We may study the languages and religions of European peoples and see that in the days before writing and markets became features of local life, languages changed, albeit slowly, spreading in waves of civilization, with only a subordinate relation to the waves of racial type. And if languages spread in waves of civilization, this has been the case still more in matters of religion, though folk tradition has a remarkable power of resurgence that leads to the local adaptation of religious movements time after time.
We may finally study economic activities and follow their influence in waves, the power and direction of which are affected by racial facts because temperament is no doubt related to physical type, but are more governed by language distributions because difference of language makes such a bar to economic intercourse, at least in early stages. In later stages, with the utilization of coal and steam the international web is woven more closely and more subtly, and this has sadly aggravated the catastrophe due to its rupture by the clumsiness of politicians in the years leading on to 1914.

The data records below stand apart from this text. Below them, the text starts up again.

(* ===== verification/Ops.v ===== *)
(** * The FUSE requests (src/src/overlay.rs, [impl Filesystem for OverlayFs])

    One definition per request handler, over the whole state [OverlayFs]: the
    inner state behind the lock, the tables of open files and directories and
    the passthrough bookkeeping.  A handler is a program whose result is its
    reply: [Err e] is [reply.error(e)].  Long handlers are split along the
    comments of the source.  Every handler takes its locks for its whole body
    or in the two sections the source has; between requests the state is the
    only thing shared.

    [reply.add] of the fuser crate says when the reply buffer is full: the
    argument [full] of the two readdir handlers. *)

From S2P Require Import Prelude Libc Mapping Xattr ConfigData Sys Openat2 Node DataSource.
From S2P Require Import Whiteout Layer Copyup Overlay.
Local Open Scope Z_scope.

(** ** State and replies *)
Record OverlayFs := {
  inner : OverlayInner;
  open_files : gmap Z RawFd;
  next_fh : Z;
  open_dirs : gmap Z (list DirEntry);
  next_dh : Z;
  (* a backing id and its count of file handles, by FUSE inode *)
  inode_backings : gmap Z (Z * Z);
  fh_to_ino : gmap Z Z;
  passthrough_enabled : bool;
  (* is the notifier set? *)
  notifier : bool
}.

Definition set_inner (v : OverlayInner) (s : OverlayFs) : OverlayFs :=
  {| inner := v; open_files := open_files s; next_fh := next_fh s; open_dirs := open_dirs s;
     next_dh := next_dh s; inode_backings := inode_backings s; fh_to_ino := fh_to_ino s;
     passthrough_enabled := passthrough_enabled s; notifier := notifier s |}.
(** The tables of open files: handles, next handle, backings, owners. *)
Definition set_files (files : gmap Z RawFd) (nfh : Z) (backings : gmap Z (Z * Z))
    (owners : gmap Z Z) (s : OverlayFs) : OverlayFs :=
  {| inner := inner s; open_files := files; next_fh := nfh; open_dirs := open_dirs s;
     next_dh := next_dh s; inode_backings := backings; fh_to_ino := owners;
     passthrough_enabled := passthrough_enabled s; notifier := notifier s |}.
Definition set_dirs (dirs : gmap Z (list DirEntry)) (ndh : Z) (s : OverlayFs) : OverlayFs :=
  {| inner := inner s; open_files := open_files s; next_fh := next_fh s; open_dirs := dirs;
     next_dh := ndh; inode_backings := inode_backings s; fh_to_ino := fh_to_ino s;
     passthrough_enabled := passthrough_enabled s; notifier := notifier s |}.
Definition set_passthrough (b : bool) (s : OverlayFs) : OverlayFs :=
  {| inner := inner s; open_files := open_files s; next_fh := next_fh s; open_dirs := open_dirs s;
     next_dh := next_dh s; inode_backings := inode_backings s; fh_to_ino := fh_to_ino s;
     passthrough_enabled := b; notifier := notifier s |}.

(** [OverlayFs::new] *)
Definition OverlayFs_new (i : OverlayInner) (notifier : bool) : OverlayFs :=
  {| inner := i; open_files := ∅; next_fh := 1; open_dirs := ∅; next_dh := 1;
     inode_backings := ∅; fh_to_ino := ∅; passthrough_enabled := false; notifier := notifier |}.

(** [ttl] is in nanoseconds, [keep_cache] the flag FOPEN_KEEP_CACHE. *)
Inductive Reply :=
| ROk
| REntry (ttl : Z) (attr : FileAttr)
| RAttr (ttl : Z) (attr : FileAttr)
| RData (data : bytes)
| RSize (size : Z)
| RWritten (n : Z)
| ROffset (pos : Z)
| RIoctl (data : bytes)
| ROpened (fh : Z) (keep_cache : bool)
| ROpenedPassthrough (fh backing : Z)
| RCreated (ttl : Z) (attr : FileAttr) (fh : Z) (keep_cache : bool)
| RCreatedPassthrough (ttl : Z) (attr : FileAttr) (fh backing : Z)
| RStatfs (blocks bfree bavail files ffree bsize namelen frsize : Z)
| RDirectory (entries : list (Z * Z * FileType * bytes))
| RDirectoryPlus (entries : list (Z * Z * bytes * FileAttr)).

Record Request := { req_uid : Z; req_gid : Z }.

(** fuser's [TimeOrNow]; a time is seconds and nanoseconds since the epoch. *)
Inductive TimeOrNow := SpecificTime (secs nsec : Z) | Now.

Definition S_ISUID : Z := 2048.
Definition S_ISGID : Z := 1024.

(** ioctl numbers (x86_64) *)
Definition FS_IOC_GETFLAGS : Z := 0x80086601.
Definition FS_IOC_SETFLAGS : Z := 0x40086602.
Definition FS_IOC_GETVERSION : Z := 0x80087601.
Definition FS_IOC_SETVERSION : Z := 0x40087602.
Definition FUSE_OVFS_IOC_REFRESH_DIR : Z := Z.lor (Z.shiftl 0x66 8) 0x66.

(** An [i64] in memory (little-endian), [to_ne_bytes] and [from_ne_bytes]. *)
Fixpoint le_bytes (n : nat) (v : Z) : bytes :=
  match n with
  | O => []
  | S n => ascii_of_N (Z.to_N (v mod 256)) :: le_bytes n (v / 256)
  end.
Fixpoint le_value (s : bytes) : Z :=
  match s with
  | [] => 0
  | c :: s' => Z.of_N (N_of_ascii c) + 256 * le_value s'
  end.

(** ** Open flags *)

(** The flags [open] and [create] pass on, from the request's. *)
Definition adjust_flags (writeback : bool) (flags : Z) : Z :=
  let open_flags := Z.land flags (Z.lnot O_DIRECT) in
  if writeback then
    let open_flags :=
      if Z.land open_flags O_ACCMODE =? O_WRONLY
      then Z.lor (Z.land open_flags (Z.lnot O_ACCMODE)) O_RDWR else open_flags in
    Z.land open_flags (Z.lnot O_APPEND)
  else open_flags.

Definition needs_write (flags_raw : Z) : bool :=
  negb (Z.land flags_raw
          (Z.lor O_APPEND (Z.lor O_RDWR (Z.lor O_WRONLY (Z.lor O_CREAT O_TRUNC)))) =? 0).

(** ** Attribute calls with their C string conversions (sys/xattr.rs) *)
Definition lsetxattr {S} (path name value : bytes) (flags : Z) : SM S (FsResult unit) :=
  try! c_path := sm_ret (cstr_bytes path) in
  try! c_name := sm_ret (cstr_bytes name) in
  sm_call (Lsetxattr c_path c_name value flags).
Definition lremovexattr {S} (path name : bytes) : SM S (FsResult unit) :=
  try! c_path := sm_ret (cstr_bytes path) in
  try! c_name := sm_ret (cstr_bytes name) in
  sm_call (Lremovexattr c_path c_name).

Abbreviation HM A := (SM OverlayFs (FsResult A)).

Definition on_inner {A} (m : InnerM A) : SM OverlayFs A := zoom inner set_inner m.
Definition get_inner : SM OverlayFs OverlayInner := sm_gets inner.

Section ops.
Context `{F64, DevT, HashOrder} (copy_fuel : nat) (config : OverlayConfig).

Definition timeout : SM OverlayFs Z := sm_expect (f64_duration (cfg_timeout config)).

(** ** File handles *)

(** A new handle for [fd], under the inode [owner] when it has a backing. *)
Definition new_fh (fd : RawFd) (backings : gmap Z (Z * Z)) (owner : option Z) : SM OverlayFs Z :=
  let! s := sm_get in
  let fh := next_fh s in
  sm_modify (set_files (<[fh := fd]> (open_files s)) (wrap_u64 (fh + 1)) backings
               (match owner with Some ino => <[fh := ino]> (fh_to_ino s) | None => fh_to_ino s end)) ;;;
  sm_ret fh.

Definition alloc_fh (fd : RawFd) : SM OverlayFs Z :=
  let! s := sm_get in new_fh fd (inode_backings s) None.

Definition alloc_dh (entries : list DirEntry) : SM OverlayFs Z :=
  let! s := sm_get in
  sm_modify (set_dirs (<[next_dh s := entries]> (open_dirs s)) (wrap_u64 (next_dh s + 1))) ;;;
  sm_ret (next_dh s).

Definition get_file (fh : Z) : SM OverlayFs (option RawFd) := sm_gets (λ s, open_files s !! fh).

Definition reply_open_maybe_passthrough (ino : Z) (fd : RawFd) : HM Reply :=
  let keep_cache := f64_positive (cfg_timeout config) in
  let! s := sm_get in
  let plain :=
    let! fh := alloc_fh fd in sm_ret (Ok (ROpened fh keep_cache)) in
  if passthrough_enabled s then
    match inode_backings s !! ino with
    | Some (backing_id, count) =>
        let! fh := new_fh fd (<[ino := (backing_id, count + 1)]> (inode_backings s)) (Some ino) in
        sm_ret (Ok (ROpenedPassthrough fh backing_id))
    | None =>
        let! r := sm_call (OpenBacking fd) in
        match r with
        | Ok backing_id =>
            (* the re-check under the lock: in one atomic step nobody has
               inserted a backing since *)
            let! fh := new_fh fd (<[ino := (backing_id, 1)]> (inode_backings s)) (Some ino) in
            sm_ret (Ok (ROpenedPassthrough fh backing_id))
        | Err _ => sm_modify (set_passthrough false) ;;; plain
        end
    end
  else plain.

Definition release (fh : Z) : HM Reply :=
  let! s := sm_get in
  let backings :=
    match fh_to_ino s !! fh with
    | Some ino =>
        match inode_backings s !! ino with
        | Some (b, count) =>
            if count - 1 =? 0 then delete ino (inode_backings s)
            else <[ino := (b, count - 1)]> (inode_backings s)
        | None => inode_backings s
        end
    | None => inode_backings s
    end in
  sm_modify (set_files (delete fh (open_files s)) (next_fh s) backings (delete fh (fh_to_ino s))) ;;;
  sm_ret (Ok ROk).

(** ** Removal *)

(** Is everything in the directory hidden? *)
Definition no_visible_child (s : OverlayInner) (id : NodeId) : bool :=
  match nodes_get s id ≫= children with
  | Some ch => forallb (λ cid, default true (hidden <$> nodes_get s cid)) (snd <$> map_to_list ch)
  | None => true
  end.

(** The removal of the node from the parent, the inode table and the arena:
    the FUSE inode to invalidate, when other names of it are left. *)
Definition drop_child (pnode_id : NodeId) (nm : bytes) : InnerM (option Z) :=
  let! s := sm_get in
  match nodes_get s pnode_id with
  | None => sm_ret None
  | Some p =>
      alter_node (λ p, (remove_child nm p).2) pnode_id ;;;
      match (remove_child nm p).1 with
      | None => sm_ret None
      | Some removed_id =>
          let! s := sm_get in
          let! inval :=
            match nodes_get s removed_id with
            | None => sm_ret None
            | Some node =>
                let key := node_key node in
                let surviving :=
                  match get_by_key (inodes s) key with
                  | Some oi => existsb (λ id, negb (id =? removed_id) && contains_key (nodes s) id)
                                 (elements (ino_nodes oi))
                  | None => false
                  end in
                sm_modify (λ s, set_inodes (remove_node_id key removed_id (inodes s)) s) ;;;
                sm_ret (if surviving then key_to_fuse_ino (inodes s) key else None)
            end in
          do_remove removed_id ;;;
          sm_ret inval
      end
  end.

(** [do_rm] up to the notification, under the write lock. *)
Definition do_rm_inner (parent : Z) (nm : bytes) (is_dir : bool) : InnerM (FsResult (option Z)) :=
  let! r := do_lookup_file parent (Some nm) in
  try! node_id := sm_ret (ok_or ENOENT r) in
  let! s := sm_get in
  if is_whiteout_or_missing s node_id then sm_ret (Err ENOENT)
  else
    try! _ :=
      (if is_dir then
         let! _ := reload_dir config node_id in
         let! s := sm_get in
         sm_ret (if no_visible_child s node_id then Ok tt else Err ENOTEMPTY)
       else sm_ret (Ok tt)) in
    try! _ := get_node_up copy_fuel node_id in
    let! r := do_lookup_file parent None in
    try! pnode_id := sm_ret (ok_or ENOENT r) in
    try! _ := get_node_up copy_fuel pnode_id in
    try! _ := hide_node node_id true in
    let! inval := drop_child pnode_id nm in
    sm_ret (Ok inval).

Definition do_rm (parent : Z) (nm : bytes) (is_dir : bool) : HM Reply :=
  try! inval := on_inner (do_rm_inner parent nm is_dir) in
  let! s := sm_get in
  match inval with
  | Some fuse_ino =>
      if notifier s then let! _ := sm_call (InvalInode fuse_ino) in sm_ret (Ok ROk)
      else sm_ret (Ok ROk)
  | None => sm_ret (Ok ROk)
  end.

Definition unlink (parent : Z) (nm : bytes) : HM Reply := do_rm parent nm false.
Definition rmdir (parent : Z) (nm : bytes) : HM Reply := do_rm parent nm true.

(** ** Lookup and attributes *)

(** The read-lock section of [lookup]: [None] falls through to the slow
    path. *)
Definition lookup_fast (parent : Z) (nm : bytes) : InnerM (option (FsResult FileAttr)) :=
  let! s := sm_get in
  match lookup_node_id s parent with
  | None => sm_ret None
  | Some parent_id =>
      if default false ((λ p, is_whiteout p nm) <$> nodes_get s parent_id)
      then sm_ret (Some (Err ENOENT))
      else
        match nodes_get s parent_id ≫= λ p, get_child p nm with
        | None => sm_ret None
        | Some child_id =>
            match nodes_get s child_id with
            | None => sm_ret (Some (Err ENOENT))
            | Some node =>
                if hidden node then sm_ret (Some (Err ENOENT))
                else
                  let key := node_key node in
                  match get_by_key (inodes s) key with
                  | None => sm_ret None
                  | Some ovl_ino =>
                      if bool_decide (child_id ∈ ino_nodes ovl_ino) then
                        let! path := node_path child_id in
                        let! r := rpl_stat_with_path config child_id (-1) path in
                        match r with
                        | Err _ => sm_ret None
                        | Ok st =>
                            do_inc_lookup key ;;;
                            let! attr := sm_expect (stat_to_attr st) in
                            sm_ret (Some (Ok (set_attr_ino (fuse_ino ovl_ino) attr)))
                        end
                      else sm_ret None
                  end
            end
        end
  end.

(** The inode number of a stat'ed node, registered and counted. *)
Definition register_lookup (node_id : NodeId) (st : stat) : InnerM (FsResult Z) :=
  let! s := sm_get in
  try! n := sm_ret (node s node_id) in
  if negb (tmp_ino n =? 0) || is_dir n then
    let! r := do_register node_id (tmp_ino n) (tmp_dev n) (st_mode st) in
    match r with
    | Some ino_val => do_inc_lookup (node_key n) ;;; sm_ret (Ok ino_val)
    | None => sm_ret (Err ENOMEM)
    end
  else sm_ret (Ok 1).

Definition lookup_slow (parent : Z) (nm : bytes) : InnerM (FsResult FileAttr) :=
  let! r := do_lookup_file parent (Some nm) in
  try! node_id := sm_ret (ok_or ENOENT r) in
  let! s := sm_get in
  if is_whiteout_or_missing s node_id then sm_ret (Err ENOENT)
  else
    let! loaded :=
      (if negb (cfg_static_nlink config) && default false (is_dir <$> nodes_get s node_id)
       then reload_dir config node_id else sm_ret true) in
    if negb loaded then sm_ret (Err EIO)
    else
      try! st := rpl_stat config node_id (-1) in
      try! fuse_ino := register_lookup node_id st in
      let! attr := sm_expect (stat_to_attr st) in
      sm_ret (Ok (set_attr_ino fuse_ino attr)).

Definition lookup (parent : Z) (nm : bytes) : HM Reply :=
  if starts_with WH_PREFIX nm then sm_ret (Err ENOENT)
  else
    let! ttl := timeout in
    let! fast := on_inner (lookup_fast parent nm) in
    try! attr := match fast with
                 | Some r => sm_ret r
                 | None => on_inner (lookup_slow parent nm)
                 end in
    sm_ret (Ok (REntry ttl attr)).

(** [forget], the handler; it has no reply. *)
Definition forget_request (ino nlookup : Z) : SM OverlayFs unit :=
  on_inner (sm_modify (λ s, set_inodes (forget ino nlookup (inodes s)).2 s)).

Definition getattr (ino : Z) : HM Reply :=
  let! s := get_inner in
  try! st :=
    (if ino =? 1 then on_inner (ensure_root_loaded config ;;; rpl_stat config (root_id s) (-1))
     else
       try! node_id := sm_ret (resolve_node s ino) in
       on_inner (rpl_stat config node_id (-1))) in
  let! ttl := timeout in
  let! attr := sm_expect (stat_to_attr st) in
  sm_ret (Ok (RAttr ttl attr)).

Definition readlink (ino : Z) : HM Reply :=
  let! s := get_inner in
  try! node_id := sm_ret (ok_or ENOENT (lookup_node_id s ino)) in
  let! path := on_inner (node_path node_id) in
  try! (n, l) := sm_ret (node_and_layer s node_id) in
  try! target := stateless (ds_readlinkat (ds l) path) in
  sm_ret (Ok (RData target)).
End ops.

And all through the process of evolution of races, of language and religion and of industry, we may follow the social life of the European peoples and the development of its organization and its expression in response to those processes of evolution. We must see at the same time how it both affects and reflects alterations which are always occurring in the European environment through changes of climate, rising and sinking of the land, clearing of forests and draining of swamps by mankind, development of communications, and other results of the labour of man.